Earlier this week, the Oregon Legislature approved a plan that could pave the way for college students to finance their education by selling equity stakes in their future income. The idea is an intriguing one that has been bounced around before, but has never made it far in the United States, until now (a short stint by Yale in the 60s is the exception).

What makes it so appealing is that it is a glimmer of hope in the depressing enigma that is financing higher education. With both unsubsidized and subsidized Federal loan rates now at 6.8% (and Grad PLUS rates even higher), the student loan burden that comes with an undergraduate degree let alone further education can be daunting. Unfortunately, Federal loans are often the only option that a student has to pay for school nowadays.

Equity financing would allow these students to avoid debt in exchange for a portion of their future income for a set number of years. Proponents of the Oregon plan claim that 3% per year for 20 years would be enough to keep the program afloat. This is likely an optimistic scenario and there are almost certainly going to be additional hurdles to this sort of system working long-term, but this could be a step in the right direction. In the worst case scenario, it ends up being a decent natural experiment.

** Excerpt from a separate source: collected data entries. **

(** ** What the masks show *)

(** The value of a one-channel array at the pixel in column [x] of row
    [y]. *)
Definition value_at (a : image) (y x : nat) : Z :=
  nth 0 (nth x (nth y a []) []) 0.

Section Covering.
Context `{Rasterizer}.

(** Whether the [i]-th of [shapes] covers the pixel in column [x] of row
    [y]: the rasterisation of its class, the one that [_draw_shape] looks
    up, at its center and size.  A position without a shape and a class
    without a drawing primitive cover nothing. *)
Definition shape_covers (self : Shapes) (shapes : list shape_descriptor)
    (i x y : nat) : bool :=
  match shapes !! i with
  | Some (shape, _, (center_x, center_y, size)) =>
      match dict_zip (drop 1 (class_names self))
                     [square_covers; circle_covers; triangle_covers]
            !! shape with
      | Some covers => covers (center_x, center_y) size (Z.of_nat x) (Z.of_nat y)
      | None => false
      end
  | None => false
  end.

(** The [i]-th shape covers the pixel and, of the [n] channels, no later
    shape does. *)
Definition shape_on_top (self : Shapes) (shapes : list shape_descriptor)
    (n i x y : nat) : bool :=
  shape_covers self shapes i x y
  && forallb (fun j => negb (shape_covers self shapes j x y))
             (seq (S i) (n - S i)).
End Covering.

(** * detection.py *)

(** ** Two-dimensional arrays

    An array of shape [(len(rows), columns)]; the number of columns is
    kept apart from the rows, an array without rows has one as well. *)

Record array2 : Type := Array2 { columns : nat; rows : list (list R) }.

(** Every row has [columns] entries. *)
Definition rectangular (a : array2) : Prop :=
  Forall (fun row => length row = columns a) (rows a).

(** [a[:, :stop]] *)
Definition columns_until (stop : nat) (a : array2) : array2 :=
  Array2 (Nat.min stop (columns a)) (map (take stop) (rows a)).

(** [a[:, start:]] *)
Definition columns_from (start : nat) (a : array2) : array2 :=
  Array2 (columns a - start) (map (drop start) (rows a)).

(** [np.hsplit(a, sections)] for an integer [sections]: the columns cut
    into [sections] arrays of equal width, an error when [sections] does
    not divide the number of columns. *)
Definition np_hsplit (a : array2) (sections : nat) : result (list array2) :=
  if Nat.eqb sections 0 then Raise "ZeroDivisionError"
  else if negb (Nat.eqb (columns a mod sections) 0) then Raise "ValueError"
  else
    let each := (columns a / sections)%nat in
    Ok (map (fun i =>
               Array2 each
                      (map (fun row => take each (drop (i * each) row))
                           (rows a)))
            (seq 0 sections)).

(** [a, b, c, d = t] *)
Definition unpack4 {A} (t : list A) : result (A * A * A * A) :=
  match t with
  | [a; b; c; d] => Ok (a, b, c, d)
  | _ => Raise "ValueError"
  end.

(** [np.concatenate(arrays, axis=1)] of two-dimensional arrays *)
Fixpoint concatenate_columns (arrays : list array2) : result array2 :=
  match arrays with
  | [] => Raise "ValueError"
  | [a] => Ok a
  | a :: rest =>
      r ← concatenate_columns rest;
      if Nat.eqb (length (rows a)) (length (rows r))
      then Ok (Array2 (columns a + columns r) (zip_with app (rows a) (rows r)))
      else Raise "ValueError"
  end.

(** [np.concatenate([a, b], axis=2)] of three-dimensional arrays, lists
    of two-dimensional ones *)
Definition concatenate_axis2 (a b : list array2) : result (list array2) :=
  if Nat.eqb (length a) (length b)
  then for_each (fun '(x, y) => concatenate_columns [x; y]) (zip a b)
  else Raise "ValueError".

(** ** The model output *)

Definition change_box_coordinates (outputs : list array2)
    : result (list array2) :=
  outputs ← getitem outputs 0;
  let '(boxes, classes) := (columns_until 4 outputs, columns_from 4 outputs) in
  sections ← np_hsplit boxes 4;
  '(s1, s2, s3, s4) ← unpack4 sections;
  boxes ← concatenate_columns [s2; s1; s4; s3];
  let boxes := [boxes] in
  let classes := [classes] in
  concatenate_axis2 boxes classes.

(** A row [(y_min, x_min, y_max, x_max, classes...)] with the
    coordinates of each corner exchanged. *)
Definition exchange_coordinates (row : list R) : list R :=
  match row with
  | y_min :: x_min :: y_max :: x_max :: classes =>
      x_min :: y_min :: x_max :: y_max :: classes
  | _ => row
  end.

(** * Properties of the anchor generator *)

Section ListFacts.
Context {A B : Type}.

Lemma for_each_seq_getitem (f : nat -> result B) (g : A -> B) (l : list A) :
  (forall i a, l !! i = Some a -> f i = Ok (g a)) ->
  for_each f (seq 0 (length l)) = Ok (map g l).
Proof.
  intros Hf.
  assert (Hgen : forall k,
            (forall i a, l !! i = Some a -> f (k + i)%nat = Ok (g a)) ->
            for_each f (seq k (length l)) = Ok (map g l)).
  { clear Hf. induction l as [|a l IH]; intros k Hf; simpl; [done|].
    specialize (Hf 0%nat a eq_refl) as Ha. rewrite Nat.add_0_r in Ha.
    rewrite Ha. simpl.
    rewrite (IH (S k)); [done|].
    intros i b Hb. replace (S k + i)%nat with (k + S i)%nat by lia.
    by apply Hf. }
  apply (Hgen 0%nat). intros i a. apply Hf.
Qed.

Lemma lookup_flat_map_uniform (f : A -> list B) (l : list A) n i k a :
  (forall x, x ∈ l -> length (f x) = n) ->
  l !! i = Some a -> (k < n)%nat ->
  flat_map f l !! (i * n + k)%nat = f a !! k.
Proof.
  revert i. induction l as [|x l IH]; intros i Hlen Hi Hk; [done|].
  simpl. destruct i as [|i]; simpl in *.
  - inversion Hi; subst. rewrite lookup_app_l; [done|].
    rewrite Hlen; [done|by constructor].
  - rewrite lookup_app_r; rewrite Hlen by constructor; [|lia].
    replace (n + i * n + k - n)%nat with (i * n + k)%nat by lia.
    apply IH; [|done|done]. intros; apply Hlen. by constructor.
Qed.

Lemma length_flat_map_uniform (f : A -> list B) (l : list A) n :
  (forall x, x ∈ l -> length (f x) = n) ->
  length (flat_map f l) = (length l * n)%nat.
Proof.
  induction l as [|x l IH]; intros Hlen; simpl; [done|].
  rewrite length_app, Hlen by constructor.
  rewrite IH; [done|]. intros; apply Hlen. by constructor.
Qed.
End ListFacts.

(** ** numpy facts *)

(** The positions along one axis: [extent / step] of them when the step
    divides the extent into [n] cells. *)
Lemma np_arange_cells (extent n : Z) :
  0 < extent -> 0 < n ->
  let step := (IZR extent * / IZR n)%R in
  np_arange (step / 2)%R (IZR extent) step
  = Ok (map (fun i => (step / 2 + INR i * step)%R) (seq 0 (Z.to_nat n))).
Proof.
  intros He Hn step. unfold np_arange.
  assert (He' : (0 < IZR extent)%R) by (apply IZR_lt; lia).
  assert (Hn' : (0 < IZR n)%R) by (apply IZR_lt; lia).
  assert (Hstep : (0 < step)%R).
  { unfold step. apply Rmult_lt_0_compat; [done|]. by apply Rinv_0_lt_compat. }
  destruct (Req_dec_T step 0) as [E|_]; [lra|].
  replace (Zceil ((IZR extent - step / 2) / step)) with n; [done|].
  symmetry. apply Zceil_eq.
  replace ((IZR extent - step / 2) / step)%R with (IZR n - / 2)%R; [lra|].
  unfold step. field. lra.
Qed.

Lemma meshgrid_flat_x {P} (fx : nat -> R) (fy : P -> R) (js : list nat)
    (ps : list P) :
  reshape_flat (np_meshgrid (map fx js) (map fy ps)).1
  = map (fun p => fx p.2) (flat_map (fun i => map (fun j => (i, j)) js) ps).
Proof.
  unfold reshape_flat, np_meshgrid. simpl.
  induction ps as [|p ps IH]; simpl; [done|].
  rewrite map_app, IH, !map_map. done.
Qed.

Lemma meshgrid_flat_y {P} (fx : nat -> R) (fy : P -> R) (js : list nat)
    (ps : list P) :
  reshape_flat (np_meshgrid (map fx js) (map fy ps)).2
  = map (fun p => fy p.1) (flat_map (fun i => map (fun j => (i, j)) js) ps).
Proof.
  unfold reshape_flat, np_meshgrid. simpl.
  induction ps as [|p ps IH]; simpl; [done|].
  rewrite map_app, IH, !map_map. done.
Qed.

Lemma transpose_columns {P} (f1 f2 f3 f4 : P -> R) (g : list P) :
  transpose [map f1 g; map f2 g; map f3 g; map f4 g]
  = map (fun p => [f1 p; f2 p; f3 p; f4 p]) g.
Proof.
  simpl. induction g as [|p g IH]; simpl; [done|]. by rewrite IH.
Qed.

Lemma np_concatenate_axis1_map {P C} (f : P -> C -> list R) (g : list P)
    (cs : list C) :
  cs <> [] ->
  np_concatenate_axis1 (map (fun c => expand_dims_1 (map (fun p => f p c) g)) cs)
  = Ok (map (fun p => map (f p) cs) g).
Proof.
  induction cs as [|c cs IH]; [done|]. intros _.
  destruct cs as [|c' cs].
  - simpl. unfold expand_dims_1. by rewrite map_map.
  - change (np_concatenate_axis1 (map _ (c :: c' :: cs)))
      with (r ← np_concatenate_axis1
                  (map (fun c => expand_dims_1 (map (fun p => f p c) g))
                       (c' :: cs));
            if Nat.eqb (length (expand_dims_1 (map (fun p => f p c) g)))
                       (length r)
            then Ok (zip_with app (expand_dims_1 (map (fun p => f p c) g)) r)
            else Raise "ValueError").
    rewrite IH by done. simpl. unfold expand_dims_1.
    rewrite !length_map, Nat.eqb_refl. f_equal.
    clear IH. induction g as [|p g IHg]; simpl; [done|]. by rewrite IHg.
Qed.

Lemma zip5_app {A} (a1 a2 b1 b2 c1 c2 d1 d2 e1 e2 : list A) :
  length b1 = length a1 -> length c1 = length a1 ->
  length d1 = length a1 -> length e1 = length a1 ->
  zip5 (a1 ++ a2) (b1 ++ b2) (c1 ++ c2) (d1 ++ d2) (e1 ++ e2)
  = zip5 a1 b1 c1 d1 e1 ++ zip5 a2 b2 c2 d2 e2.
Proof.
  revert b1 c1 d1 e1.
  induction a1 as [|x a1 IH]; intros [|? b1] [|? c1] [|? d1] [|? e1];
    simpl; intros; try lia; [done|].
  rewrite IH by lia. done.
Qed.

Lemma zip5_block {A} (sy sx o sc : A) (ar : list A) :
  zip5 (repeat sy (length ar)) (repeat sx (length ar))
       (repeat o (length ar)) ar (repeat sc (length ar))
  = map (fun a => (sy, sx, o, a, sc)) ar.
Proof. induction ar as [|a ar IH]; simpl; [done|]. by rewrite IH. Qed.

Lemma zip5_configurations_gen (sy sx scale : R) (h : nat -> R)
    (ar : vector) (ks : list nat) :
  zip5 (repeat sy (length ks * length ar))
       (repeat sx (length ks * length ar))
       (map h (flat_map (fun x => repeat x (length ar)) ks))
       (concat (repeat ar (length ks)))
       (repeat scale (length ks * length ar))
  = map (fun v => (sy, sx, h v.1, v.2, scale))
        (flat_map (fun s => map (fun a => (s, a)) ar) ks).
Proof.
  induction ks as [|k ks IH]; simpl; [done|].
  rewrite !repeat_app, !map_app.
  rewrite zip5_app; rewrite ?length_map, ?repeat_length; try done.
  rewrite IH. f_equal.
  rewrite map_map, map_repeat. simpl.
  apply zip5_block.
Qed.

(** The five parallel configuration arrays of a level, zipped: one entry
    per variant, scale index outer, aspect ratio inner. *)
Lemma zip5_configurations (sy sx scale : R) (num_scales : nat)
    (aspect_ratios : vector) :
  let n := (num_scales * length aspect_ratios)%nat in
  zip5 (np_repeat_scalar sy n) (np_repeat_scalar sx n)
       (build_octaves num_scales aspect_ratios)
       (build_aspect aspect_ratios num_scales)
       (build_scales scale n)
  = map (fun v => (sy, sx, (INR v.1 / INR num_scales)%R, v.2, scale))
        (variants num_scales aspect_ratios).
Proof.
  intros n.
  pose proof (zip5_configurations_gen sy sx scale
                (fun k => (INR k / INR num_scales)%R) aspect_ratios
                (seq 0 num_scales)) as Hgen.
  rewrite length_seq in Hgen. exact Hgen.
Qed.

One of the primary concerns with this sort of program is financial sustainability for the investor- in this case the state of Oregon. Skeptics worry that students who expect to be high earners will not participate if it could mean they end up paying more in tuition when all is said and done. While what is currently on the table does not address this issue, a cap on repayment could help solve such a problem. The cap would still have to be higher than the average tuition rate charged by the school (in order for the program to remain independently sustainable), but could essentially be a way for students to trade the risks associated with uncertainty in future income for some extra money should things work out favorably.

Another issue is on the other end of the earning spectrum with those who might not make much upon graduation (or may not graduate at all). Adverse selection makes this problem especially worrisome. There is no difference for a student in terms of being eligible for this program whether he majors in a field with many jobs, no jobs, lucrative salaries, or low salaries. It is naturally attractive to those looking to study things that will not lead to large future incomes. Low incomes mean less money in, meaning the fund becomes harder to sustain.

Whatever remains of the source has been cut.